== WHAT NEEDS TO BE DONE ==
There is one span to output from the data below: the lines starting at the line with "destruct (shr_fexp prec emax mx" and ending at the line with "(** [fabs(a - b)]". Output it exactly, ends included, nothing more.

== DATA FOR THIS EXERCISE ==
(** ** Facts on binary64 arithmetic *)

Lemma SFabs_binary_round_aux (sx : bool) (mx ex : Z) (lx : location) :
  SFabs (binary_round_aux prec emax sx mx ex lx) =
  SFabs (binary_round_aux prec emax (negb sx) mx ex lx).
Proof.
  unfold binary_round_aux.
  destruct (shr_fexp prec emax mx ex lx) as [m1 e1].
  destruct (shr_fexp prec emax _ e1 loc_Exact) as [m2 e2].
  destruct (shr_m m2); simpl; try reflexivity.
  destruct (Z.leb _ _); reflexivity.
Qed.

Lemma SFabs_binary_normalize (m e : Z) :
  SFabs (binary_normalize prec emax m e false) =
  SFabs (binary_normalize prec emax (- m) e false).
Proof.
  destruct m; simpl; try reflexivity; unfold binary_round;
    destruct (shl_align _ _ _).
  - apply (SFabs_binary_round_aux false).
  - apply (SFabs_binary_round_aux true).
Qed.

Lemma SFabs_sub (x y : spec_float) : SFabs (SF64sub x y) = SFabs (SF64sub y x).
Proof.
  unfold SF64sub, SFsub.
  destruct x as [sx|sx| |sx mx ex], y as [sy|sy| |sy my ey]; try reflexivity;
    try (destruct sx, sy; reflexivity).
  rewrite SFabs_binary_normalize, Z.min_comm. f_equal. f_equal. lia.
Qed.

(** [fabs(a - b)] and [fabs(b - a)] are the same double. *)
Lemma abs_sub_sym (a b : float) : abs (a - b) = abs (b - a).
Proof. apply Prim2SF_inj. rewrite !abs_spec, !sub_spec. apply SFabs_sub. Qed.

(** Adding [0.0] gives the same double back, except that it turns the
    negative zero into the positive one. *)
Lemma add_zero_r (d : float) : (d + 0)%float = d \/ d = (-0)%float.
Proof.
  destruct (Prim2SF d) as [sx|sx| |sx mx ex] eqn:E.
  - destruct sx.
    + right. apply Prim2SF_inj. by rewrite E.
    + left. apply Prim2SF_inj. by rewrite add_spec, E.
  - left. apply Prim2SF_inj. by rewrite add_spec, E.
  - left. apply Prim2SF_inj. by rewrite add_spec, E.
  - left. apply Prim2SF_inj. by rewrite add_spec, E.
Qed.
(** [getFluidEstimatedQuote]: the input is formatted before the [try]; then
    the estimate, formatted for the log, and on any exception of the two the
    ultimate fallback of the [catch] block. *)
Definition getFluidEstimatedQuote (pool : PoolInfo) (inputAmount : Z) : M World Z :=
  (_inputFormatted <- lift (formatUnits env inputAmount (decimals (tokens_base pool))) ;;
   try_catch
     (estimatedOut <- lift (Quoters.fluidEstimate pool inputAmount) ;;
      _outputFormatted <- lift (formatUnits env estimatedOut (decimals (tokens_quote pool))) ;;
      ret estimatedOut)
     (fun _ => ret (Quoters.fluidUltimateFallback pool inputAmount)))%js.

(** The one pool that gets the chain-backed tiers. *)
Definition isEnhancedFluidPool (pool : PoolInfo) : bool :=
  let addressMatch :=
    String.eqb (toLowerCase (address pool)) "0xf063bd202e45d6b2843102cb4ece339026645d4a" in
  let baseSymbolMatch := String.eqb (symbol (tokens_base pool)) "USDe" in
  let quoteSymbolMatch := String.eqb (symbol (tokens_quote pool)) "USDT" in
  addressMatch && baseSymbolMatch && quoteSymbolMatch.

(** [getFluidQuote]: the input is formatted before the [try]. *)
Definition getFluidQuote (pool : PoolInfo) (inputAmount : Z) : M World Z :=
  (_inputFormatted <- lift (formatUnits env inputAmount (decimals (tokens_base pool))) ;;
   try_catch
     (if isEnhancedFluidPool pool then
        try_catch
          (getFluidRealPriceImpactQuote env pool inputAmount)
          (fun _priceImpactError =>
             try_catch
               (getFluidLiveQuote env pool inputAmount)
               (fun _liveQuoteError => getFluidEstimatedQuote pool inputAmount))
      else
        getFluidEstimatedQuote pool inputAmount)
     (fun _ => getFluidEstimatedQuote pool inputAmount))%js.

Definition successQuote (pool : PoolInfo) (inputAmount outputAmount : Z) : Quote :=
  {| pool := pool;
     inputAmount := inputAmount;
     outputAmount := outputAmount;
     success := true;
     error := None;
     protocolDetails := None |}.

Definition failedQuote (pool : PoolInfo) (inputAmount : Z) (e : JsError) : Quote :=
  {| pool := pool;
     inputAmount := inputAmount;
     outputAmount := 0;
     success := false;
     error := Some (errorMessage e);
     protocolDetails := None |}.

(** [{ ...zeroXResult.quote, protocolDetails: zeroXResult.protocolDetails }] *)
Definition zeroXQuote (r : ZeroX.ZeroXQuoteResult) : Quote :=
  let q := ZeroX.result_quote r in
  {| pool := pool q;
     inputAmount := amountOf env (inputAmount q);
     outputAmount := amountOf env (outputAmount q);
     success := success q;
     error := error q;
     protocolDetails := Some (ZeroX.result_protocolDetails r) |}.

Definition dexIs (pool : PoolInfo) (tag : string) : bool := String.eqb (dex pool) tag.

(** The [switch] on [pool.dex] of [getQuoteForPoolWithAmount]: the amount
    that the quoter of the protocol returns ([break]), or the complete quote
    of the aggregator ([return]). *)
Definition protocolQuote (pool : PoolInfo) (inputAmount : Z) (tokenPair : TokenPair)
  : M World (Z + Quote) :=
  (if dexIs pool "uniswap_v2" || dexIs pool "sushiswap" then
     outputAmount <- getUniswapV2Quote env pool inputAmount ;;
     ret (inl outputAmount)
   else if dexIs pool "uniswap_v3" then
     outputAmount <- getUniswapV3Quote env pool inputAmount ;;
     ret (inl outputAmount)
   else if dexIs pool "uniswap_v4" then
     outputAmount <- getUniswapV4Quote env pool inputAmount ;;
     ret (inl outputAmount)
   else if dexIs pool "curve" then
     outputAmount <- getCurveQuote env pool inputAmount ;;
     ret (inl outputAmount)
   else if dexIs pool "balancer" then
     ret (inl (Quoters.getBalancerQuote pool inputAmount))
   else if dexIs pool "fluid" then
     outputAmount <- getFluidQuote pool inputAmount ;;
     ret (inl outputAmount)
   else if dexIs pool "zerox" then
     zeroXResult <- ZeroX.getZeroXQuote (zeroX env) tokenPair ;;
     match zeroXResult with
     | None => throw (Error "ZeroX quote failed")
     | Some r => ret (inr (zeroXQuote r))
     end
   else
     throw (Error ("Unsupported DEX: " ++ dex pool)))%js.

== TASK OUTPUT ==
  destruct (shr_fexp prec emax mx ex lx) as [m1 e1].
  destruct (shr_fexp prec emax _ e1 loc_Exact) as [m2 e2].
  destruct (shr_m m2); simpl; try reflexivity.
  destruct (Z.leb _ _); reflexivity.
Qed.

Lemma SFabs_binary_normalize (m e : Z) :
  SFabs (binary_normalize prec emax m e false) =
  SFabs (binary_normalize prec emax (- m) e false).
Proof.
  destruct m; simpl; try reflexivity; unfold binary_round;
    destruct (shl_align _ _ _).
  - apply (SFabs_binary_round_aux false).
  - apply (SFabs_binary_round_aux true).
Qed.

Lemma SFabs_sub (x y : spec_float) : SFabs (SF64sub x y) = SFabs (SF64sub y x).
Proof.
  unfold SF64sub, SFsub.
  destruct x as [sx|sx| |sx mx ex], y as [sy|sy| |sy my ey]; try reflexivity;
    try (destruct sx, sy; reflexivity).
  rewrite SFabs_binary_normalize, Z.min_comm. f_equal. f_equal. lia.
Qed.

(** [fabs(a - b)] and [fabs(b - a)] are the same double. *)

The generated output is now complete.